В ускоренном темпе, резко и порывисто проживал свой век Павел Ефимович Перекурка.
Ноги его, облаченные в серые брюки с острыми стрелками и заштопанными швами возле карманов, двигались необычно быстро, даже с каким-то особенным шумом, похожим на шлепанье воздуха под крыльями большой птицы, и расширявшиеся книзу клешем штанины развивались и трепетали, как флаг на ветру. Он сам чем-то напоминал гигантскую птицу с длинными руками-крыльями и бледным клювом-носом, который был чрезвычайно подвижен и реагировал на любые запахи, начиная поочередно высоко вздымать то левую, то правую ноздрю. Мелкие темные глазки еще сильней сближали узкий вытянутый лик Павла Ефимовича с птичьим. Он умел подобно грифону втягивать голову в плечи, при этом совершенно необычно выдвигая вперед слегка подергивающийся кадык. В таких случаях он громко фыркал и совершал еле заметные микродвижения плечами, словно ежась от холода.
Туго застегнутая гимнастерка старого покроя рельефно очерчивала его худощавый и угловатый стан, делая все движения конечностей еще отрывистей и замысловатей. Износившиеся остроносые туфли-свиноколы напоминали тонкую лапу выпи, притаившейся в рыжей осоке; они ступали часто и неслышно, несмотря на высокий жесткий каблук. Сероватые волосики прижимались один к одному с такой силой, будто каждый квадратный миллиметр скальпа Павла Ефимовича шел на вес золота. Все они были направлены строго в одну сторону, и в течение всего дня не смели сдвинуться с положенного им места. Низкий ровный лоб подчеркивал нависшие кустарники бровей, волосы в которых уже давно вились и секлись на концах.
Казалось, все существо Перекурки было направлено вперед, рвалось, стараясь развить как можно большую скорость, быстрее сделать все, что можно сделать, скорее все закончить… Но, как только этот человек приходил в свою среднего размеру квартирку, все его тело размякало и крошилось, плавно осыпаясь в кресло с протертыми до поролона подлокотниками. Его глазки мутнели и даже как будто затягивались полупрозрачной пленкой, как у ящерицы, пригревшейся на раскаленном камне. Перекурка, казалось, приобретал цвет кресла, словно хамелеон, и становился совсем незаметным, часами застывая в одном положении.

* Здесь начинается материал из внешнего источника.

(** * hermetic-stub.py: a shallow embedding and its verified properties

    The script kernel/lib/code-patching/hermetic-stub.py renders a small
    assembly file that reserves room for a function patched at run time,
    and a makefile-style dependency record.  This development embeds the
    script as a state-and-exception computation over a file system and
    proves the behaviour its description promises.

    Conventions of the embedding.
    - A Python [str] is a Rocq [string] of bytes, the UTF-8 form of the
      text.  Byte-wise order on UTF-8 text agrees with Python's code-point
      order, so [sorted] on strings is [String.leb].
    - Python integers are [Z].
    - Exceptions are values of [exn]; a computation returns its final file
      system together with either a value or the exception it raised, so
      that what was written before a failure stays visible.
    - What is no part of the script is a parameter of the development:
      the decoder [json.load], the case mapping [str.upper] (class
      [PyStr.Upper], with its law on ASCII text), and the way the system
      resolves a path to the file it names (class [Paths]).  The
      theorems hold for every such parameter; the concrete runs choose
      one.
    - A file object is written through without failure: the texts the
      script writes are taken to be encodable, and the device to have
      room. *)

From Stdlib Require Import ZArith Ascii String List Lia.
From stdpp Require Import base option strings list sorting gmap pretty.

Local Open Scope Z_scope.
Local Open Scope string_scope.

(** ** Exceptions and outcomes *)

Inductive exn : Type :=
  | FileNotFoundError
  | NotADirectoryError
  | IsADirectoryError
  | PermissionError
  | OSError
  | OverflowError
  | JSONDecodeError
  | TypeError
  | KeyError
  | ValueError
  | AttributeError
  | SystemExit (code : Z).

Inductive outcome (A : Type) : Type :=
  | Return (a : A)
  | Raise (e : exn).
Arguments Return {A} a.
Arguments Raise {A} e.

Definition raised {A} (o : outcome A) : Prop :=
  match o with Raise _ => True | Return _ => False end.

(** ** Strings as Python uses them *)

Module PyStr.

Definition between (lo hi c : ascii) : bool :=
  (Ascii.leb lo c && Ascii.leb c hi)%bool.

Definition is_lower (c : ascii) : bool := between "a" "z" c.
Definition is_upper (c : ascii) : bool := between "A" "Z" c.
Definition is_digit (c : ascii) : bool := between "0" "9" c.

(** Text of ASCII characters only. *)
Definition is_ascii (c : ascii) : bool := N.ltb (N_of_ascii c) 128.

Fixpoint ascii_text (s : string) : bool :=
  match s with
  | EmptyString => true
  | String c r => (is_ascii c && ascii_text r)%bool
  end.

(** Upper case as the words have it: each of the letters a to z is
    replaced by its capital, looked up in the two alphabets, and every
    other character is kept. *)
Definition small_letters : string := "abcdefghijklmnopqrstuvwxyz".
Definition capital_letters : string := "ABCDEFGHIJKLMNOPQRSTUVWXYZ".

Fixpoint capital_in (smalls capitals : string) (c : ascii) : ascii :=
  match smalls, capitals with
  | String a smalls', String b capitals' =>
      if Ascii.eqb c a then b else capital_in smalls' capitals' c
  | _, _ => c
  end.

Definition capital (c : ascii) : ascii :=
  capital_in small_letters capital_letters c.

Fixpoint capitalised (s : string) : string :=
  match s with
  | EmptyString => EmptyString
  | String c r => String (capital c) (capitalised r)
  end.

(** [s.upper()]: the case mapping of the Python library, which follows
    Unicode.  Of what it does, the development uses that on ASCII text it
    capitalises the letters a to z and keeps the rest. *)
Class Upper : Type := {
  upper : string -> string;
  upper_ascii_text : forall s, ascii_text s = true -> upper s = capitalised s
}.

(** The case mapping on the bytes of ASCII letters, other bytes kept.
    It is [str.upper] on ASCII text, and stands for it in the concrete
    runs, whose names are ASCII. *)
Definition upper_ascii (c : ascii) : ascii :=
  if is_lower c then ascii_of_N (N_of_ascii c - 32) else c.

Fixpoint ascii_upper (s : string) : string :=
  match s with
  | EmptyString => EmptyString
  | String c r => String (upper_ascii c) (ascii_upper r)
  end.

Definition ascii_only : Upper.
Proof.
  refine {| upper := ascii_upper |}.
  intros s _. induction s as [|c r IH]; [reflexivity|].
  simpl. rewrite IH. f_equal.
  destruct c as [[] [] [] [] [] [] [] []]; reflexivity.
Defined.

(** [sep.join(l)]. *)
Definition join (sep : string) (l : list string) : string :=
  String.concat sep l.

(** [str(x)] for an optional command-line value: [None] prints as its
    name. *)
Definition str_opt (o : option string) : string :=
  match o with Some s => s | None => "None" end.

(** [str(n)] for an integer. *)
Definition str_int (n : Z) : string := pretty n.

(** [sorted(l)] for a list of strings: a merge sort under the
    lexicographic order of the characters, [String.le]. *)
Definition sorted (l : list string) : list string := merge_sort String.le l.

End PyStr.

(** ** string.Template *)

Module Template.

(** What the pattern of [string.Template] finds from left to right:
    plain characters, the escape [$$], a placeholder [$id] or [${id}],
    and a [$] that starts none of these. *)
Inductive segment : Type :=
  | Lit (c : ascii)
  | Escaped
  | Named (id : string)
  | Invalid.

Inductive scan : Type :=
  | Text
  | Dollar
  | Ident (acc : string)
  | BraceOpen
  | Brace (acc : string).

(** The identifier pattern of the class: an ASCII letter or underscore,
    then ASCII letters, digits and underscores, in either case
    ([re.IGNORECASE]). *)
Definition id_start (c : ascii) : bool :=
  (Ascii.eqb c "_" || PyStr.is_lower c || PyStr.is_upper c)%bool.
Definition id_char (c : ascii) : bool :=
  (id_start c || PyStr.is_digit c)%bool.

Definition snoc (s : string) (c : ascii) : string :=
  s +:+ String c EmptyString.

Fixpoint tokens (st : scan) (s : string) : list segment :=
  match s with
  | EmptyString =>
      match st with
      | Text => []
      | Ident acc => [Named acc]
      | Dollar | BraceOpen | Brace _ => [Invalid]
      end
  | String c r =>
      match st with
      | Text =>
          if Ascii.eqb c "$" then tokens Dollar r
          else Lit c :: tokens Text r
      | Dollar =>
          if Ascii.eqb c "$" then Escaped :: tokens Text r
          else if id_start c then tokens (Ident (String c EmptyString)) r
          else if Ascii.eqb c "{" then tokens BraceOpen r
          else [Invalid]
      | Ident acc =>
          if id_char c then tokens (Ident (snoc acc c)) r
          else if Ascii.eqb c "$" then Named acc :: tokens Dollar r
          else Named acc :: Lit c :: tokens Text r
      | BraceOpen =>
          if id_start c then tokens (Brace (String c EmptyString)) r
          else [Invalid]
      | Brace acc =>
          if id_char c then tokens (Brace (snoc acc c)) r
          else if Ascii.eqb c "}" then Named acc :: tokens Text r
          else [Invalid]
      end
  end.

(** Keyword arguments of [substitute], already passed through [str]. *)
Definition mapping : Type := list (string * string).

Fixpoint lookup (m : mapping) (k : string) : option string :=
  match m with
  | [] => None
  | (k', v) :: m' => if String.eqb k k' then Some v else lookup m' k
  end.

Fixpoint render (ts : list segment) (m : mapping) : outcome string :=
  match ts with
  | [] => Return EmptyString
  | Lit c :: ts' =>
      match render ts' m with
      | Return r => Return (String c r)
      | Raise e => Raise e
      end
  | Escaped :: ts' =>
      match render ts' m with
      | Return r => Return (String "$" r)
      | Raise e => Raise e
      end
  | Named id :: ts' =>
      match lookup m id with
      | None => Raise KeyError
      | Some v =>
          match render ts' m with
          | Return r => Return (v +:+ r)
          | Raise e => Raise e
          end
      end
  | Invalid :: _ => Raise ValueError
  end.

(** [string.Template(t).substitute] with the keyword arguments [m]. *)
Definition substitute (t : string) (m : mapping) : outcome string :=
  render (tokens Text t) m.

End Template.

Definition nl : string := String (ascii_of_N 10) EmptyString.

(** ** Values decoded from JSON *)

(** The Python object [json.load] returns: [None], [bool], [int], [float]
    (kept as its literal), [str], [list], and [dict] given by its items, the
    keys of a dict being pairwise distinct. *)
#[warnings="-register-all"] Inductive json : Type :=
  | JNull
  | JBool (b : bool)
  | JInt (n : Z)
  | JFloat (literal : string)
  | JStr (s : string)
  | JArr (l : list json)
  | JObj (items : list (string * json)).

Module Py.

Fixpoint chars (s : string) : list json :=
  match s with
  | EmptyString => []
  | String c r => JStr (String c EmptyString) :: chars r
  end.

(** What [for entry in v] runs over: the elements of a list, the keys of
    a dict, the characters of a string; other values are not iterable. *)
Definition iterate (v : json) : outcome (list json) :=
  match v with
  | JArr l => Return l
  | JObj items => Return (map (fun kv => JStr (fst kv)) items)
  | JStr s => Return (chars s)
  | JNull | JBool _ | JInt _ | JFloat _ => Raise TypeError
  end.

Fixpoint dict_get (items : list (string * json)) (k : string) : option json :=
  match items with
  | [] => None
  | (k', v) :: r => if String.eqb k k' then Some v else dict_get r k
  end.

(** [v[k]] for a string key [k]: only a dict can be indexed by a string. *)
Definition getitem (v : json) (k : string) : outcome json :=
  match v with
  | JObj items =>
      match dict_get items k with
      | Some x => Return x
      | None => Raise KeyError
      end
  | _ => Raise TypeError
  end.

(** The strings of a list whose items are all [str]. *)
Fixpoint all_str (l : list json) : option (list string) :=
  match l with
  | [] => Some []
  | JStr s :: r =>
      match all_str r with
      | Some ss => Some (s :: ss)
      | None => None
      end
  | _ :: _ => None
  end.

End Py.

Утром Павел Ефимович, как только старый китайский будильник прерывал его сон надрывным скрежетанием, легонько подмигивал эмалированному плафону, украшавшему гладь потолка, и включался подобно машине в морозное зимнее утро, сначала пофыркивающей и сопящей выхлопной трубой, потом стукавшей поршнями, задавая ритм всему железному телу и, наконец, взревавшей диким медведем, чтобы уже целый день пожирать солярку и коптить улицы своим черным дыханьем. Он резкими движениями, будто художник, рисующий эскиз смазливого женского профиля, выбривал свой торчащий кадык, скулы, щеки, не глядя, хватал щепотку зубного порошка и с бешеной силой скреб щеткой с редкой рыжей щетиной по зубам, словно хотел совсем содрать с них эмаль. После этого со звериной силой мылились шея и уши, вследствие чего Перекурка становился на некоторое время похожим на двуногого бронтозавра, а в конце всей процедуры туалета тщательно зализывалась шевелюра и расправлялись брови.
Как обидно подчас быть холостяком! Никто не приготовит завтрак, упитанная женская ручка не потреплет шейку у подбородка: в общем, скукотища! Но Павел Ефимович этого плачевного обстоятельства как-то сразу, в начале жизни, не приметил и теперь совсем не обращал внимания на недостатки в своем образе существования.
Закончив умывания и размяв поочередно обе ноздри, он направлялся прямиком на кухню, которая также являлась и столовой, и прихожей, и зачастую гостиной, там он оглядывался в поисках жертвы, и каждый раз первой на глаза попадалась замасленная банка с кофе. «Нужно бы кофейку», — думал Павел Ефимович и, втянув голову в плечи, бросался к плите. Через три с половиной минуты он довольно большими глотками употреблял кофе, съедал кусок черного хлеба с обезжиренной колбасой и оценивающе поднимал брови.
Надо сказать, что характер у него был не особо скверный, но уж очень не любил Павел Ефимович, когда какое-нибудь обстоятельство нарушало его строгий, незаметно сформировавшийся такт жизни, и поэтому в семнадцать минут восьмого, будь даже метеоритный дождь за окном, он примерно успевал на электричку, несущую его в город на работу.